▶ _MATERIAL FOR THE TASK_:
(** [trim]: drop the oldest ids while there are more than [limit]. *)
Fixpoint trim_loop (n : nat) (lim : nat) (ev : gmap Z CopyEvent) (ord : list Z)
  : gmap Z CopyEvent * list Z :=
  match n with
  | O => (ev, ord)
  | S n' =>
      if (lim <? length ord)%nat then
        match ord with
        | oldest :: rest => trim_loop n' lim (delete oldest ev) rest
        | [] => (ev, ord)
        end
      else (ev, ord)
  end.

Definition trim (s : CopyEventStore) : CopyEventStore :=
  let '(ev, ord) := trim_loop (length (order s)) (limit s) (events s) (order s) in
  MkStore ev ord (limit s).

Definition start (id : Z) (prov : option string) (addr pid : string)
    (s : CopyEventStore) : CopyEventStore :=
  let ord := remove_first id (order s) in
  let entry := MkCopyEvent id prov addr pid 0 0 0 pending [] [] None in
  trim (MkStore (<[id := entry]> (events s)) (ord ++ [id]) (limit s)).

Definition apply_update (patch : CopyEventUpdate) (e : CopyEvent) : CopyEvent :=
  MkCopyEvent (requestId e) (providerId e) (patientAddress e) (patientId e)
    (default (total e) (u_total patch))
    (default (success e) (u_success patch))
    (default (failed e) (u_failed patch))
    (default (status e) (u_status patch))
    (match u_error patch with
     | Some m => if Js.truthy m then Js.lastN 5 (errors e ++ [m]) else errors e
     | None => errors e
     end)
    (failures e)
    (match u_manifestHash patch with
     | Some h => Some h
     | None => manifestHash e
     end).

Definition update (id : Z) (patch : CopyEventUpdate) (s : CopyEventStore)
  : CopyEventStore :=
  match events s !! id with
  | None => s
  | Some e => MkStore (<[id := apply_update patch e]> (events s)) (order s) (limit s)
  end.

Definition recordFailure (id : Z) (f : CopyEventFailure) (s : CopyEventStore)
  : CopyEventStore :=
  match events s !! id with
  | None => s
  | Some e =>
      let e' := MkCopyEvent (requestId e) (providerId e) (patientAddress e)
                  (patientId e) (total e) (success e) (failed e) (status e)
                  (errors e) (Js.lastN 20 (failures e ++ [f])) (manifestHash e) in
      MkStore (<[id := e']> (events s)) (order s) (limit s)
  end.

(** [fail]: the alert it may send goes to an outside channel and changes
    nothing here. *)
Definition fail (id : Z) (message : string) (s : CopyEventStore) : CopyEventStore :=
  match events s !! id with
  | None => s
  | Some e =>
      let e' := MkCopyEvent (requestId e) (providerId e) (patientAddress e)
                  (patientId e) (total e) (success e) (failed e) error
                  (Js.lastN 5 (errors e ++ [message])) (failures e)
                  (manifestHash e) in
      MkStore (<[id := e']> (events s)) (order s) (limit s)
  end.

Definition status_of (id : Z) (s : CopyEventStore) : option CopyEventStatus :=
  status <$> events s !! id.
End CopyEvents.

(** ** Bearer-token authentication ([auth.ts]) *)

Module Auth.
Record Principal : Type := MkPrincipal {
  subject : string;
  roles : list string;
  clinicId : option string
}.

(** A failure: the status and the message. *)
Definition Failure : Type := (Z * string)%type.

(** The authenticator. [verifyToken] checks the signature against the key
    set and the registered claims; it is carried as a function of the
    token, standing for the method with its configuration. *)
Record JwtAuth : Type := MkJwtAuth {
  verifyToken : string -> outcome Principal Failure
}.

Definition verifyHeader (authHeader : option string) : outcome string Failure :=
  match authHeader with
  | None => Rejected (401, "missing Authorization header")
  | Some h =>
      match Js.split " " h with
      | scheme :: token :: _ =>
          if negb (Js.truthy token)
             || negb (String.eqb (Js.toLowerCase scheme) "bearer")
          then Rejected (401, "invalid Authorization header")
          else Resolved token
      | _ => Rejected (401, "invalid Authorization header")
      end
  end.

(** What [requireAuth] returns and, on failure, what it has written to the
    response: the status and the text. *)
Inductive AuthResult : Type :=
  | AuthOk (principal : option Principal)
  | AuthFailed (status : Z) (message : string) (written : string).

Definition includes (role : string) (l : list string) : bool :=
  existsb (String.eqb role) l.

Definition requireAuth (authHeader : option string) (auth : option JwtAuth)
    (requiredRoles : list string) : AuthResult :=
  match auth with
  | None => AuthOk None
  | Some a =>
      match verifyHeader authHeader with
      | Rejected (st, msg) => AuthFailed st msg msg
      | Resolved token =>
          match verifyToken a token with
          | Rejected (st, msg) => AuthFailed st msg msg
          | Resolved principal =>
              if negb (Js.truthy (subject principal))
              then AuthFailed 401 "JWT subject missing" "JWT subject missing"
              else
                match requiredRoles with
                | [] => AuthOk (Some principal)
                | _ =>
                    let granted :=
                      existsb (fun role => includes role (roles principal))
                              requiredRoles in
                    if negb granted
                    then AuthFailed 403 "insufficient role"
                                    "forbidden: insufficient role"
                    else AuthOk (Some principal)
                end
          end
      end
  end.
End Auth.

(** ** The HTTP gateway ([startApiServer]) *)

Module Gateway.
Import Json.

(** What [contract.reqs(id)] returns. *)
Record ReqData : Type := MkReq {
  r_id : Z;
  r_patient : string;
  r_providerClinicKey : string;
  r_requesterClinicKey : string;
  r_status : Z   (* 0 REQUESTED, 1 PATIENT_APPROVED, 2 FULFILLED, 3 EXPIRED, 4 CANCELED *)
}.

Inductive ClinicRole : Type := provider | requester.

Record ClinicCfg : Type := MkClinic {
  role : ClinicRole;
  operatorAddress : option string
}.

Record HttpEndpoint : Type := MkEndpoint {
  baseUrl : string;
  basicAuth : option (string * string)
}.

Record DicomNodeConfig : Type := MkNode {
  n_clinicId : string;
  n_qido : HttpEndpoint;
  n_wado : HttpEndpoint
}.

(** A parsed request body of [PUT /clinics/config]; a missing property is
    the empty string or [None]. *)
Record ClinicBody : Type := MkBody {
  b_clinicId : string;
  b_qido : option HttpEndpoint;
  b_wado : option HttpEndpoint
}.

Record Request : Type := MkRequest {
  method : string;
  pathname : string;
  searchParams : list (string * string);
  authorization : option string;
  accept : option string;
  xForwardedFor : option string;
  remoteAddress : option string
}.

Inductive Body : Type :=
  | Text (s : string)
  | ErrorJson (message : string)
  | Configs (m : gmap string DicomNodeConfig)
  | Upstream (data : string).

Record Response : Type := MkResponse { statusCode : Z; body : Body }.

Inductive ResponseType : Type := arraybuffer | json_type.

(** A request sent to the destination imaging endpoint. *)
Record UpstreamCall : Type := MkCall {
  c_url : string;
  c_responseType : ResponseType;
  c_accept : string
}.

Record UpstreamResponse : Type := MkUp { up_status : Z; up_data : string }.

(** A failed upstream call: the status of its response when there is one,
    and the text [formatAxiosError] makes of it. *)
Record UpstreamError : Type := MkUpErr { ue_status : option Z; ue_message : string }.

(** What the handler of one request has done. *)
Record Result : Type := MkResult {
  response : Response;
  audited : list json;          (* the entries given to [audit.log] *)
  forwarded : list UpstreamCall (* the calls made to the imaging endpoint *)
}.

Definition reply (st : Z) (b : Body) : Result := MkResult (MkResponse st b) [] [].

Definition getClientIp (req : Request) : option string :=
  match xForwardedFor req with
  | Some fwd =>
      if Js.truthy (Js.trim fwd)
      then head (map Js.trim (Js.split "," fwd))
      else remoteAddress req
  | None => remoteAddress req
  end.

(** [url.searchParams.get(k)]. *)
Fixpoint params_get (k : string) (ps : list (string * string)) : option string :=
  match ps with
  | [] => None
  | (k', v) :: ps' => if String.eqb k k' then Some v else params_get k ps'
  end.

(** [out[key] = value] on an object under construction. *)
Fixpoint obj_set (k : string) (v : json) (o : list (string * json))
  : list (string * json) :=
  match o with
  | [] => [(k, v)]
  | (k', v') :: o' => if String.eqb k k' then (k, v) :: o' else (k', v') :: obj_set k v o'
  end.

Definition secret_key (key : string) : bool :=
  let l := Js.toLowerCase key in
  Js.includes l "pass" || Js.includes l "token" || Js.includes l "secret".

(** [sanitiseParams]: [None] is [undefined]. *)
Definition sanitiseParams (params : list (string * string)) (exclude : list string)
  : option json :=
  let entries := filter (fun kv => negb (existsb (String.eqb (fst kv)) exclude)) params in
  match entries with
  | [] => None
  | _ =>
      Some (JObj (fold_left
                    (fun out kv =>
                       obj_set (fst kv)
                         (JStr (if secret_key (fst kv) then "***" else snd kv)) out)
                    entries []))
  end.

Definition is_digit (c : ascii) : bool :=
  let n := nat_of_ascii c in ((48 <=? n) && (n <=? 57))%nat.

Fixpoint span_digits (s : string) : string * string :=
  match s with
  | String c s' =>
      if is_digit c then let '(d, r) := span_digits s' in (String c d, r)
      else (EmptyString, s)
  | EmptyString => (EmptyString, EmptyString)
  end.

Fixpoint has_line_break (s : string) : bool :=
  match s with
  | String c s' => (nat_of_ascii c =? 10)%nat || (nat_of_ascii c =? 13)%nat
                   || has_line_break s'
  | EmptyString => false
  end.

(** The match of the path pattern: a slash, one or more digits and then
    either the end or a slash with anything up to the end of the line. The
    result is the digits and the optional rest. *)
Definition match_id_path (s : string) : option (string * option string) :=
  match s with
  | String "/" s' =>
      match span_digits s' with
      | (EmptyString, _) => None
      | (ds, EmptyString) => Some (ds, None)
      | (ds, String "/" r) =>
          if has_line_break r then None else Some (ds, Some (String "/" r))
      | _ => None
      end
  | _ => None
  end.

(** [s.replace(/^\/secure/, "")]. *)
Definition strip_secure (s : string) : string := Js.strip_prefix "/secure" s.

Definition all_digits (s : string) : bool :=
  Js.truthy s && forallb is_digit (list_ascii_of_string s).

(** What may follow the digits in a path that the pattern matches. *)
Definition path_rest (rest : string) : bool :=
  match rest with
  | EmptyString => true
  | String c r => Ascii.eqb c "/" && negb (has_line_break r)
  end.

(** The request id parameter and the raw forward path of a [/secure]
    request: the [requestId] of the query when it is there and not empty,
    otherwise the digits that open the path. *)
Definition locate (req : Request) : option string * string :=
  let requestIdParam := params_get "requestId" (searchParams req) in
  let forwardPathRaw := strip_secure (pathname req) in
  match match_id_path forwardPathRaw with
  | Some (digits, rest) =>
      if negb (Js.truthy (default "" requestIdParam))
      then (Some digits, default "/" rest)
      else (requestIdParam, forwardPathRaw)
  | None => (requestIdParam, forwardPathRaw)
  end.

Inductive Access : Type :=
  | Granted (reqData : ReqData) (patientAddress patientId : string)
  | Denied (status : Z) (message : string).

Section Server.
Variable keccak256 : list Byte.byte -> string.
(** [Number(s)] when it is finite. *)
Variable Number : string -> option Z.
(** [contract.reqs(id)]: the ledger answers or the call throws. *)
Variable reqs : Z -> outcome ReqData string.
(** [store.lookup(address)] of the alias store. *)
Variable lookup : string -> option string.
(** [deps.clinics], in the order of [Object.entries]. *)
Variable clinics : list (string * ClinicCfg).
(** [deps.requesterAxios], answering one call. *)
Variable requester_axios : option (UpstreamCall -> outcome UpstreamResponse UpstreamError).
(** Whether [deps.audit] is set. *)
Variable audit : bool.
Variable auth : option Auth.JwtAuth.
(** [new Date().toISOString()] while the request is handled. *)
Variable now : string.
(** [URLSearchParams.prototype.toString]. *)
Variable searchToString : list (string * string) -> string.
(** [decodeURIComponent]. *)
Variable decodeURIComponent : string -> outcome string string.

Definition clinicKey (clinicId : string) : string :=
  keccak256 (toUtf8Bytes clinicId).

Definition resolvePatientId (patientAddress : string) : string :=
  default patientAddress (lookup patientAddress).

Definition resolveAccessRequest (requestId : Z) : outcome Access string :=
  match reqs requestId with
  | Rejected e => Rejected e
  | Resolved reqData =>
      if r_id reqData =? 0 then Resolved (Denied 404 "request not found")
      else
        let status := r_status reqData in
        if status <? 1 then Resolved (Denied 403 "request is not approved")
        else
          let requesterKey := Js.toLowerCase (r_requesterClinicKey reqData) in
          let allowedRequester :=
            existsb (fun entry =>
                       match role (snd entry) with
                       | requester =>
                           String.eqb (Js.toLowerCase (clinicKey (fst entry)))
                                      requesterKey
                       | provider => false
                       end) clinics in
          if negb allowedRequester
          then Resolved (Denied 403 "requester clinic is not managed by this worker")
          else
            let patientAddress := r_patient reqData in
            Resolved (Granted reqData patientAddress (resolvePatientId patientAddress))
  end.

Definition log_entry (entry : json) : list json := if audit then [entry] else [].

▶ _YOUR GOAL_:
If a line of the data above contains "that", copy it out.

▶ _SOLUTION FOR THIS PROBLEM_:
(** What may follow the digits in a path that the pattern matches. *)
    otherwise the digits that open the path. *)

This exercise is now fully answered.